§ Work instruction: Your answer should consist only of the lines below from the one with "plotting A Y)" through the one with "(at level 61, m", copied exactly.

(Collected data)
----

(* ================================================================== *)
(** * Plotting

    The two plotting functions only act on the figure they create.  The
    figure is modelled by the sequence of the drawing calls made on it, in
    order; a call that raises leaves the calls made before it in place. *)

(** Exceptions of the plotting functions. *)
Inductive plot_exn : Type :=
| PlotValueError
| PlotTypeError
| PlotIndexError
| PlotAttributeError
| PlotUnboundLocalError (name : string)
| PlotKeyError (key : string).

Inductive outcome (X : Type) : Type :=
| Done (x : X)
| Failed (e : plot_exn).

Arguments Done {X} x.
Arguments Failed {X} e.

(** The drawing calls, over the type [A] of the arrays drawn.  Axes are
    named by their position in the figure, the image of a map by the
    position of its axes. *)
Inductive draw (A : Type) : Type :=
| NewFigure (width height : R)
| PlotMap (ax : nat) (data : A) (vmin vmax : R)
| Coastlines (ax : nat)
| Borders (ax : nat)
| SetTitle (ax : nat) (title : string)
| Colorbar (image : nat) (axes : list nat) (label : string)
| PlotLine (label : string) (data : A) (linestyle color : string)
| Legend
| YLabel (label : string)
| Title (title : string).

Arguments NewFigure {A} width height.
Arguments PlotMap {A} ax data vmin vmax.
Arguments Coastlines {A} ax.
Arguments Borders {A} ax.
Arguments SetTitle {A} ax title.
Arguments Colorbar {A} image axes label.
Arguments PlotLine {A} label data linestyle color.
Arguments Legend {A}.
Arguments YLabel {A} label.
Arguments Title {A} title.

(** A computation that draws: from the calls made so far to the calls made
    after it, with its outcome. *)
Definition plotting (A X : Type) : Type :=
  list (draw A) -> list (draw A) * outcome X.

Definition ret {A X : Type} (x : X) : plotting A X := fun fig => (fig, Done x).

Definition fail {A X : Type} (e : plot_exn) : plotting A X :=
  fun fig => (fig, Failed e).

Definition emit {A : Type} (d : draw A) : plotting A unit :=
  fun fig => ((fig ++ [d])%list, Done tt).

Definition andthen {A X Y : Type} (m : plotting A X) (f : X -> plotting A Y)
  : plotting A Y :=
  fun fig =>
    match m fig with
    | (fig', Done x) => f x fig'
    | (fig', Failed e) => (fig', Failed e)
    end.

Notation "x <~ m ;; k" := (andthen m (fun x => k))
  (at level 61, m at next level, right associativity).
Notation "m ;;; k" := (andthen m (fun _ => k))
  (at level 61, right associativity).

(** What [plt.subplots(1, ncols)] returns for the axes: with the default
    [squeeze], the one [Axes] object itself when there is one column, an
    array of them when there are more. *)
Inductive axes_handle : Type :=
| OneAxes
| AxesArray (ncols : nat).

(** [figsize=(6.4 * 3, 4.8 * 3)] *)
Definition figsize : R * R := (6.4 * 3, 4.8 * 3).

(** [plt.subplots(1, ncols, figsize=..., subplot_kw=...)]: the figure is
    created, then the grid of axes; a grid of no column is refused. *)
Definition subplots {A : Type} (ncols : nat) : plotting A axes_handle :=
  emit (NewFigure (fst figsize) (snd figsize)) ;;;
  match ncols with
  | O => fail PlotValueError
  | S O => ret OneAxes
  | _ => ret (AxesArray ncols)
  end.

(** [axes[i]]: an [Axes] object cannot be subscripted. *)
Definition getitem {A : Type} (axes : axes_handle) (i : nat) : plotting A nat :=
  match axes with
  | OneAxes => fail PlotTypeError
  | AxesArray n => if (i <? n)%nat then ret i else fail PlotIndexError
  end.

(** [axes.ravel().tolist()] *)
Definition ravel_tolist {A : Type} (axes : axes_handle) : plotting A (list nat) :=
  match axes with
  | OneAxes => fail PlotAttributeError
  | AxesArray n => ret (seq 0 n)
  end.

(** ["{} {}".format(common_title, name)] *)
Definition map_title (common_title name : string) : string :=
  (common_title ++ " " ++ name)%string.

(** The [for name, subda in da.items()] loop of [plot_colored_maps], from
    the counter [i] and the image [im] of the map drawn last, if any. *)
Fixpoint maps_loop {A : Type} (axes : axes_handle) (items : list (string * A))
    (common_title : string) (color_bar_range : R * R)
    (i : nat) (im : option nat) : plotting A (option nat) :=
  match items with
  | [] => ret im
  | (name, subda) :: rest =>
      ax <~ getitem axes i ;;
      emit (PlotMap ax subda (fst color_bar_range) (snd color_bar_range)) ;;;
      ax1 <~ getitem axes i ;;
      emit (Coastlines ax1) ;;;
      ax2 <~ getitem axes i ;;
      emit (Borders ax2) ;;;
      ax3 <~ getitem axes i ;;
      emit (SetTitle ax3 (map_title common_title name)) ;;;
      maps_loop axes rest common_title color_bar_range (S i) (Some ax)
  end.

Definition plot_colored_maps {A : Type} (da : dict (K := string) (V := A))
    (common_title units : string) (color_bar_range : R * R)
  : plotting A unit :=
  axes <~ subplots (length da) ;;
  im <~ maps_loop axes da common_title color_bar_range 0 None ;;
  let cbar_title := units in
  match im with
  | None => fail (PlotUnboundLocalError "im")
  | Some image =>
      all_axes <~ ravel_tolist axes ;;
      emit (Colorbar image all_axes cbar_title)
  end.

(** An entry of the mapping [plot_colored_timeseries] takes: a dictionary
    read at the keys ['temporal_data'], ['linestyle'] and ['color'], each
    bound or not. *)
Record material (A : Type) : Type := mkMaterial {
  temporal_data : option A;
  linestyle : option string;
  color : option string
}.

Arguments mkMaterial {A} temporal_data linestyle color.
Arguments temporal_data {A} m.
Arguments linestyle {A} m.
Arguments color {A} m.

(** [material[key]] *)
Definition lookup {A X : Type} (key : string) (field : option X) : plotting A X :=
  match field with
  | Some x => ret x
  | None => fail (PlotKeyError key)
  end.

(** The [for name, material in da.items()] loop of
    [plot_colored_timeseries]. *)
Fixpoint lines_loop {A : Type} (items : list (string * material A))
  : plotting A unit :=
  match items with
  | [] => ret tt
  | (name, m) :: rest =>
      subda <~ lookup "temporal_data" (temporal_data m) ;;
      ls <~ lookup "linestyle" (linestyle m) ;;
      c <~ lookup "color" (color m) ;;
      emit (PlotLine name subda ls c) ;;;
      lines_loop rest
  end.

Definition plot_colored_timeseries {A : Type}
    (da : dict (K := string) (V := material A)) (title units : string)
  : plotting A unit :=
  emit (NewFigure (fst figsize) (snd figsize)) ;;;
  lines_loop da ;;;
  emit Legend ;;;
  emit (YLabel units) ;;;
  emit (Title title).

(** The calls one entry of [plot_colored_maps] makes on its axes. *)
Definition map_calls {A : Type} (common_title : string)
    (color_bar_range : R * R) (i : nat) (entry : string * A) : list (draw A) :=
  [PlotMap i (snd entry) (fst color_bar_range) (snd color_bar_range);
   Coastlines i; Borders i; SetTitle i (map_title common_title (fst entry))].

(** The calls of the entries of a list, the first one on the axes [i]. *)
Fixpoint maps_calls {A : Type} (common_title : string)
    (color_bar_range : R * R) (i : nat) (items : list (string * A))
  : list (draw A) :=
  match items with
  | [] => []
  | entry :: rest =>
      (map_calls common_title color_bar_range i entry
       ++ maps_calls common_title color_bar_range (S i) rest)%list
  end.

Definition is_map {A : Type} (d : draw A) : bool :=
  match d with
  | PlotMap _ _ _ _ => true
  | _ => false
  end.

Definition is_colorbar {A : Type} (d : draw A) : bool :=
  match d with
  | Colorbar _ _ _ => true
  | _ => false
  end.

Definition is_line {A : Type} (d : draw A) : bool :=
  match d with
  | PlotLine _ _ _ _ => true
  | _ => false
  end.

(** An entry with its three keys bound. *)
Definition complete {A : Type} (m : material A) : Prop :=
  temporal_data m <> None /\ linestyle m <> None /\ color m <> None.

(** The first key of an entry that is not bound, in the order the function
    reads them. *)
Definition first_missing {A : Type} (m : material A) : option string :=
  match temporal_data m, linestyle m, color m with
  | None, _, _ => Some "temporal_data"%string
  | Some _, None, _ => Some "linestyle"%string
  | Some _, Some _, None => Some "color"%string
  | Some _, Some _, Some _ => None
  end.

(** The line an entry with its three keys draws. *)
Definition line_of {A : Type} (entry : string * material A) : list (draw A) :=
  match temporal_data (snd entry), linestyle (snd entry), color (snd entry) with
  | Some d, Some ls, Some c => [PlotLine (fst entry) d ls c]
  | _, _, _ => []
  end.
(* ================================================================== *)
(** * Sums *)

Lemma Rsum_app (l1 l2 : list R) : Rsum (l1 ++ l2) = Rsum l1 + Rsum l2.
Proof.
  induction l1 as [|x l1 IH]; simpl.
  - lra.
  - rewrite IH. lra.
Qed.

Lemma Rsum_skipna (l : list cell) : Rsum (skipna l) = Rsum (map or_zero l).
Proof.
  induction l as [|[|x] l IH]; simpl.
  - reflexivity.
  - rewrite IH. lra.
  - rewrite IH. reflexivity.
Qed.

Lemma Rsum_flat_map {A : Type} (g : A -> list R) (l : list A) :
  Rsum (flat_map g l) = Rsum (map (fun a => Rsum (g a)) l).
Proof.
  induction l as [|a l IH]; simpl.
  - reflexivity.
  - rewrite Rsum_app, IH. reflexivity.
Qed.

----

§ Answer for this exercise:
Definition andthen {A X Y : Type} (m : plotting A X) (f : X -> plotting A Y)
  : plotting A Y :=
  fun fig =>
    match m fig with
    | (fig', Done x) => f x fig'
    | (fig', Failed e) => (fig', Failed e)
    end.

Notation "x <~ m ;; k" := (andthen m (fun x => k))
  (at level 61, m at next level, right associativity).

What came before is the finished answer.